Problem: Count the lines in the entries below that include the word "body". Give nothing but the number.

◇ ◇ ◇

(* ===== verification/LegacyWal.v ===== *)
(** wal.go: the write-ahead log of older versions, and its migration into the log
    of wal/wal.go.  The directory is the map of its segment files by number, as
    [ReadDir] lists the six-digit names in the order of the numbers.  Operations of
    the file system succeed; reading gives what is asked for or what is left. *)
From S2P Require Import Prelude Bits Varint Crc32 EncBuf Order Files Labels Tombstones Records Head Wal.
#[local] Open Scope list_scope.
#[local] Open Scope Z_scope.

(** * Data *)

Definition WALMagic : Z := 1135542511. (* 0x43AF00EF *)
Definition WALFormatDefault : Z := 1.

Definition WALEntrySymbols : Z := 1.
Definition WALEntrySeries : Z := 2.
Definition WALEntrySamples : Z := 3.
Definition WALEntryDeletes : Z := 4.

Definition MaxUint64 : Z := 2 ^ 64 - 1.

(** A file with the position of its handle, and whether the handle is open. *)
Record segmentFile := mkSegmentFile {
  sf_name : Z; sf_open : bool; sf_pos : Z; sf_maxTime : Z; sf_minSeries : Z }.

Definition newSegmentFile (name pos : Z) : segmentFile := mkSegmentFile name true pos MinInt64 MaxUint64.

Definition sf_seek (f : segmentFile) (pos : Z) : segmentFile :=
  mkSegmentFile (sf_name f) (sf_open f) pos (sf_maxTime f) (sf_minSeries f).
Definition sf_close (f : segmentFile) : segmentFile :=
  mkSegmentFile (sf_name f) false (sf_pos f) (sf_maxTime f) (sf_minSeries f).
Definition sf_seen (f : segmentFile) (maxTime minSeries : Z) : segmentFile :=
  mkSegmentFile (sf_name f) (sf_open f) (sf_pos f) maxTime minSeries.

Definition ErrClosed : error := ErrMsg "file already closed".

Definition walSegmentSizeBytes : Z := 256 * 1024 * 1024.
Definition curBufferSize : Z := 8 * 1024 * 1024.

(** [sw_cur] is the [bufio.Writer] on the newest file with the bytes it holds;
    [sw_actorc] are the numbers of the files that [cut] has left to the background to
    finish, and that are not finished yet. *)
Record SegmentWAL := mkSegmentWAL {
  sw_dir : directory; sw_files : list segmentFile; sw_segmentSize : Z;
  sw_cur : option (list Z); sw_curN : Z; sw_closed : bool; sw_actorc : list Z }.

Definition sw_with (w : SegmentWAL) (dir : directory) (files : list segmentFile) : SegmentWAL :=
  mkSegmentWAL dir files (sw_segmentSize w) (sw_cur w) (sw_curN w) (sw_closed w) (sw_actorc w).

◇ ◇ ◇

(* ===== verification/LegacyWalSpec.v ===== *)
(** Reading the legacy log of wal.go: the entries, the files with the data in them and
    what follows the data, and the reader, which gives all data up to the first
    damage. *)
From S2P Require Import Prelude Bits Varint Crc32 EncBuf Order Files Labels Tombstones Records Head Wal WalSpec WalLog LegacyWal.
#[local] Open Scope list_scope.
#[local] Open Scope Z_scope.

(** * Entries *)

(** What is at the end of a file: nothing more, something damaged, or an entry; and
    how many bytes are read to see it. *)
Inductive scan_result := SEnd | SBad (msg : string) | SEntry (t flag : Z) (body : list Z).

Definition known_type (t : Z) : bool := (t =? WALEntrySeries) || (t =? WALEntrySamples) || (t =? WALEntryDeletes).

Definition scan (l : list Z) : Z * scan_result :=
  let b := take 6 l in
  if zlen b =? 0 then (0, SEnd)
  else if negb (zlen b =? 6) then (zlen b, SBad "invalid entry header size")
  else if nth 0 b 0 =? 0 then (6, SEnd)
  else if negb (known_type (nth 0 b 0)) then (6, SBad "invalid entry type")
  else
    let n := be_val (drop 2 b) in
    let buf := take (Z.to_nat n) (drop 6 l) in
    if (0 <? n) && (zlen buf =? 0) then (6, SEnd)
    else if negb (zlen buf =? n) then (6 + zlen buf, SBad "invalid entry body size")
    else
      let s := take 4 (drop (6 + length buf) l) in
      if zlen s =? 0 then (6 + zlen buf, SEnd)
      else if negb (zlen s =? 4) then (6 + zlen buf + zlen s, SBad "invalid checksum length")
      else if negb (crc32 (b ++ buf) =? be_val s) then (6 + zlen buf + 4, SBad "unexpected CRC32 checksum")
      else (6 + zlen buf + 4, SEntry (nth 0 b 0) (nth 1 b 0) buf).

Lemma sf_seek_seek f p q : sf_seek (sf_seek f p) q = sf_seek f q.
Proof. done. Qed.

◇ ◇ ◇

The completed task: 2